Она опустила голову мне на грудь. Ее слова заглушала моя рубашка и начинавшиеся рыдания. Потом наступило просветление.
– И я тоскую, Бобби. И мне не хватает Виктории. Мы сидели, прижавшись друг к другу, а мимо, взвихривая воздух, с шумом проносились грузовики, и постепенно иссякающий поток машин заполнял шоссе выцветшими красками и шорохом покрышек по асфальту.
18
Сейчас мы живем в Колорадо. Весной 1982 года меня пригласили в один местный колледж для организации небольшого семинара, и на восток я возвращался лишь для того, чтобы забрать Амриту. Наш продолжительный визит перешел в более или менее постоянное проживание. Дом в Эксетере мы сдали в аренду вместе с обстановкой, но восемь картин сейчас висят здесь, на грубой стене нашего жилища, и этюд маслом Джейми Уайета, приобретенный нами в 1973 году, лучше всего передает богатую игру света, которую мы видим из окна. В первые же месяцы нашего пребывания в Колорадо великолепие этого света овладело нашим воображением, и мы с Амритой предприняли, поначалу робкие, попытки писать маслом.
По бостонским стандартам колледж оборудован бедновато, жалованье мы получаем небольшое, но дом, в котором мы живем, когда-то был сторожкой лесничего, и из большого окна можно разглядеть заснеженные вершины милях в ста к северу. Свет настолько резкий и прозрачный, что от него болят глаза.
В основном мы ходим в джинсах, а Амрита научилась управлять полноприводным «Бронко» и в слякоть, и в снег. Нам не хватает океана. Более того, мы скучаем по некоторым из наших друзей и преимуществам прибрежной цивилизации. Ближайший город теперь в восьми милях от нас, вниз по склону от студенческого городка. В разгар летнего сезона его население не превышает семи тысяч человек. Самый изысканный здешний ресторан называется «Ля Кочина», а кроме него мы можем выбирать между пиццерией «Пицца-Хат», «Приютом для завтраков» Норы, гриль-баром Гэри и работающей круглосуточно забегаловкой у стоянки для грузовиков на федеральном шоссе.

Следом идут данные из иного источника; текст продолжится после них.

Lemma ctakes_write_entry e tx : ctakes [tx] (RaftCore.write_entry e (Some tx)).
Proof.
  intros c a c' (lh & c1 & E & Hrun)%st_bind_inv. apply leader_or_reject in E.
  destruct lh as [tx'|]; [|by injection Hrun as _ <-]. revert Hrun.
  destruct E as [-> E]. intros Hrun. apply (cevolves_trans [] [tx] _ _ _ E). revert c1 a c' E Hrun.
  assert (∀ (k : CM unit), ctakes [tx] k → ∀ c1 a c', cevolves [] c c1 → k c1 = Done (a, c') → cevolves [tx] c1 c') as Hk.
  { intros k Hk c1 a c' _. apply Hk. }
  apply Hk. apply ctakes_bind; [ckeeps_tac|]. intros l. destruct (Leader.get_transfer_to l).
  - apply ctakes_bind; [ckeeps_tac|]. intros s. apply ctakes_answer.
  - apply ctakes_bind; [ckeeps_tac|]. intros []. apply ctakes_bind; [ckeeps_tac|]. intros s.
    apply ctakes_bind; [ckeeps_tac|]. intros x. apply ctakes_install.
Qed.

Lemma ctakes_change_membership ch retain tx : ctakes [tx] (RaftCore.change_membership ch retain tx).
Proof.
  rw /RaftCore.change_membership. apply ctakes_bind; [ckeeps_tac|]. intros s. destruct (ChangeHandler.apply _ _ _).
  - apply ctakes_write_entry.
  - apply ctakes_answer.
Qed.
#[local] Hint Resolve ckeeps_handle_vote_request : ckeeps.

Lemma ctakes_api_msg msg : ctakes (msg_client msg) (RaftCore.handle_api_msg msg).
Proof.
  destruct msg; cbn [msg_client RaftCore.handle_api_msg]; try (apply ctakes_mono; ckeeps_tac; fail).
  - apply ctakes_write_entry.
  - apply ctakes_change_membership.
Qed.

(** Answering waiting clients. *)
Lemma clients_take (m : gmap N Tx) i tx :
  m !! i = Some tx → tx :: (map_to_list (delete i m)).*2 ≡ₚ (map_to_list m).*2.
Proof. intros Hm. rw -{2}(insert_delete_id _ _ _ Hm) map_to_list_insert ?lookup_delete_eq //=. Qed.

(** Changes of the clients and the effects only, without votes. *)
Lemma cevolves_same c c' :
  ce_id (env c') = ce_id (env c) → rt c' = rt c → votes_sent c' = votes_sent c → tokens c' ⊆+ tokens c → cevolves [] c c'.
Proof.
  intros H1 H2 H3 H4. split; rw /core_vote /core_state ?H2; auto using vote_le_refl, ole_refl.
  intros lo. by rw /given H2 H3.
Qed.

Lemma apply_one_evolves ent res i c c' :
  RaftCore.send_response ent res (c.(client_resp_channels) !! i)
    (set_clients c (delete i c.(client_resp_channels))) = Done (tt, c') → cevolves [] c c'.
Proof.
  destruct (client_resp_channels c !! i) as [tx|] eqn:E; intros [= <-]; apply cevolves_same; try done.
  - rw /votes_sent /= bind_app /=. by rw !app_nil_r.
  - rw /tokens /answered /waiting /= bind_app /= -(clients_take _ _ _ E). solve_submseteq.
  - by rw /tokens /answered /waiting /= delete_id.
Qed.

Lemma ckeeps_apply_loop n i es rs : ckeeps (RaftCore.apply_result_loop n i es rs).
Proof.
  revert i es rs. induction n as [|n IH]; intros i es rs; [apply ckeeps_ret, _|]. cbn [RaftCore.apply_result_loop].
  apply ckeeps_bind; [apply _|ckeeps_tac|]. intros [ent es']. apply ckeeps_bind; [apply _|ckeeps_tac|]. intros [r rs'].
  intros c a c' (c0 & c1 & H & Hrun)%st_bind_inv. injection H as <- <-.
  apply st_bind_inv in Hrun as ([] & c1 & H & Hrun). injection H as <-.
  apply st_bind_inv in Hrun as ([] & c2 & H%apply_one_evolves & Hrun). etrans; [exact H|by eapply IH].
Qed.
Lemma ckeeps_handle_apply_result res : ckeeps (RaftCore.handle_apply_result res).
Proof. apply ckeeps_apply_loop. Qed.
#[local] Hint Resolve ckeeps_handle_apply_result : ckeeps.
Lemma ckeeps_sm_response res : ckeeps (RaftCore.handle_sm_response res).
Proof. rw /RaftCore.handle_sm_response. ckeeps_tac. Qed.
#[local] Hint Resolve ckeeps_sm_response : ckeeps.
Lemma ckeeps_handle_notification n : ckeeps (RaftCore.handle_notification n).
Proof. rw /RaftCore.handle_notification. ckeeps_tac. Qed.
#[local] Hint Resolve ckeeps_handle_notification : ckeeps.

(** *** Commands *)
Lemma set_rt_id c : set_rt c c.(rt) = c.
Proof. by destruct c. Qed.
Lemma get_core_state_run c : RaftCore.get_core_state c = Done (core_state c, c).
Proof. rw /RaftCore.get_core_state /engine. cbn. by rw set_rt_id. Qed.

Lemma for_emit {A} (l : list A) body (f : A → Effect) c :
  (∀ x, body x = emit (f x)) →
  st_for l body c = Done (tt, set_store c c.(store_calls) (c.(out) ++ (f <$> l))).
Proof.
  intros Hb. revert c. induction l as [|x l IH]; intros c; [by destruct c; rw /= app_nil_r|].
  cbn [st_for]. rw Hb. rw (st_bind_run _ _ _ _ _ eq_refl).
  rw IH /=. by rw -app_assoc.
Qed.

Lemma effects_no_votes {A} (l : list A) (f : A → Effect) : (∀ x, eff_votes (f x) = []) → (f <$> l) ≫= eff_votes = [].
Proof. intros Hf. induction l as [|x l IH]; [done|]. by rw fmap_cons bind_cons Hf IH. Qed.
Lemma effects_clients (l : list (N * Tx)) res : ((λ x, Eff_Client x.2 res) <$> l) ≫= eff_client = l.*2.
Proof. induction l as [|x l IH]; [done|]. by rw fmap_cons bind_cons IH. Qed.

Lemma clients_split (m : gmap N Tx) (P : N * Tx → Prop) `{!∀ x, Decision (P x)} :
  map_to_list m ≡ₚ map_to_list (filter P m) ++ map_to_list (filter (λ x, ¬ P x) m).
Proof.
  apply NoDup_Permutation; [apply NoDup_map_to_list| |].
  - apply NoDup_app. split_and!; [apply NoDup_map_to_list| |apply NoDup_map_to_list].
    intros [i tx] H1%elem_of_map_to_list H2%elem_of_map_to_list. rw !map_lookup_filter_Some in H1 H2. naive_solver.
  - intros [i tx]. rw elem_of_app !elem_of_map_to_list !map_lookup_filter_Some. destruct (decide (P (i, tx))); naive_solver.
Qed.

Lemma ckeeps_truncate since : ckeeps (RaftCore.execute (TruncateLog since)).
Proof.
  cbn [RaftCore.execute]. apply ckeeps_try; [apply _|apply ckeeps_store|]. intros [] c a c' (c0 & c1 & H & Hrun)%st_bind_inv.
  injection H as <- <-. set (removed := filter _ _) in Hrun. apply st_bind_inv in Hrun as ([] & c1 & H & Hrun).
  assert (rt c1 = rt c ∧ store_calls c1 = store_calls c ∧ out c1 = out c) as (Hrt & Hcalls & Hout) by by injection H as <-.
  assert ((map_to_list (client_resp_channels c)).*2 ≡ₚ (map_to_list removed).*2 ++ (map_to_list (client_resp_channels c1)).*2)
    as Hsplit by by injection H as <-; rw /removed -fmap_app -clients_split.
  assert (env c1 = env c ∧ rx_api c1 = rx_api c) as [Henv Hrx] by by injection H as <-.
  clear H. case_bool_decide as Hemp.
  { injection Hrun as _ <-. apply cevolves_same; [by rw Henv|done|by rw /votes_sent Hout|].
    rw /tokens /answered /waiting Hout Hrt Hrx Hsplit. solve_submseteq. }
  apply st_bind_inv in Hrun as (s & c2 & H & Hrun). rw get_core_state_run in H. injection H as <- <-.
  apply st_bind_inv in Hrun as (lid & c2 & [_ ->]%lift_inv & Hrun).
  apply st_bind_inv in Hrun as ([] & c2 & H & Hrun). injection Hrun as _ <-.
  erewrite (for_emit _ _ (λ x, Eff_Client x.2 _)) in H; [|by intros [? ?]]. injection H as <-.
  apply cevolves_same; [by rw /= Henv|done|..].
  - by rw /votes_sent /= bind_app Hout effects_no_votes // app_nil_r.
  - rw /tokens /answered /waiting /= bind_app Hout Hrt Hrx Hsplit effects_clients.
    rw /btree_entries [in (merge_sort _ _).*2]merge_sort_Permutation. solve_submseteq.
Qed.

(** The state with the queue [cs] of commands. *)
Definition with_queue c cs : Core :=
  set_rt c (set_eng c.(rt) (Engine.set_output c.(rt).(eng) {| commands := cs |})).

(** [m] only has effects, of the kind [P]. *)
Definition only (P : Effect → Prop) {A} (m : CM A) : Prop := ∀ c a c',
  m c = Done (a, c') → ∃ es, Forall P es ∧ c' = set_store c c.(store_calls) (c.(out) ++ es).
Lemma only_none P {A} (m : CM A) : (∀ c a c', m c = Done (a, c') → c' = c) → only P m.
Proof. intros Hm c a c' ->%Hm. exists []. split; [done|]. destruct c. by rw /= app_nil_r. Qed.
Lemma only_bind P {A B} (m : CM A) (k : A → CM B) : only P m → (∀ a, only P (k a)) → only P (m ≫= k).
Proof.
  intros Hm Hk c b c' (a & c1 & (es1 & H1 & ->)%Hm & (es2 & H2 & ->)%Hk)%st_bind_inv.
  exists (es1 ++ es2). split; [by apply Forall_app|]. by rw /= app_assoc.
Qed.
Lemma only_for P {A} (l : list A) body : (∀ x, only P (body x)) → only P (st_for l body).
Proof.
  intros Hb. induction l; [apply only_none; by intros c a c' [= _ <-]|]. by apply only_bind.
Qed.

Lemma only_vote_requests req :
  only (λ e, eff_votes e = [req.(vreq_vote)] ∧ eff_client e = []) (RaftCore.spawn_parallel_vote_requests req).
Proof.
  rw /RaftCore.spawn_parallel_vote_requests. apply only_bind.
  { apply only_none. rw /RaftCore.effective. intros c a c' (s & c1 & H & H')%st_bind_inv.
    rw get_core_state_run in H. injection H as _ <-. by injection H' as _ <-. }
  intros eff. apply only_bind; [by apply only_none; intros c a c' [= _ <-]|]. intros id. apply only_for. intros t.
  destruct (_ =? _)%N; [by apply only_none; intros c a c' [= _ <-]|].
  apply only_bind; [by apply only_none; intros c a c' [_ ->]%lift_inv|]. intros node c a c' [= _ <-].
  exists [Eff_Rpc t (Rpc_Vote req)]. split; [by repeat constructor|done].
Qed.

Летом мы с Амритой усиленно налегаем на мороженое в «Тейсти Фриз». До постройки нового городского центра местная библиотека расположилась в автоприцепе. Денвер находится в трех часах езды, и зимой оба перевала часто бывают закрыты на много дней.
Но здешний воздух кажется нам особенно чистым, и мы чувствуем себя гораздо лучше по утрам, словно высота здесь несколько уменьшает силу тяжести, диктующую свои условия остальному миру. А свойства здешнего дневного света – не просто приятное для нас явление. Для нас – это форма ясности. Целительной ясности.
Эйб Бронштейн умер прошлой осенью. Он как раз закончил работу над зимним номером журнала, в котором была небольшая вещица Энн Битти, и по дороге к метро у него случился обширный инфаркт.
Мы с Амритой вылетели на похороны. После погребения, когда мы пили кофе с другими собравшимися в небольшой квартирке, где он жил со своей матушкой, старуха жестом позвала нас с Амритой в комнату Эйба.
Книжные полки от пола до потолка, занимавшие большую часть площади трех стен, уменьшали и без того небольшую спальню. Восьмидесятишестилетняя миссис Бронштейн выглядела слишком хрупкой, чтобы держаться прямо, когда она присела на край кровати. В комнате пахло сигарами Эйба и кожей книжных переплетов.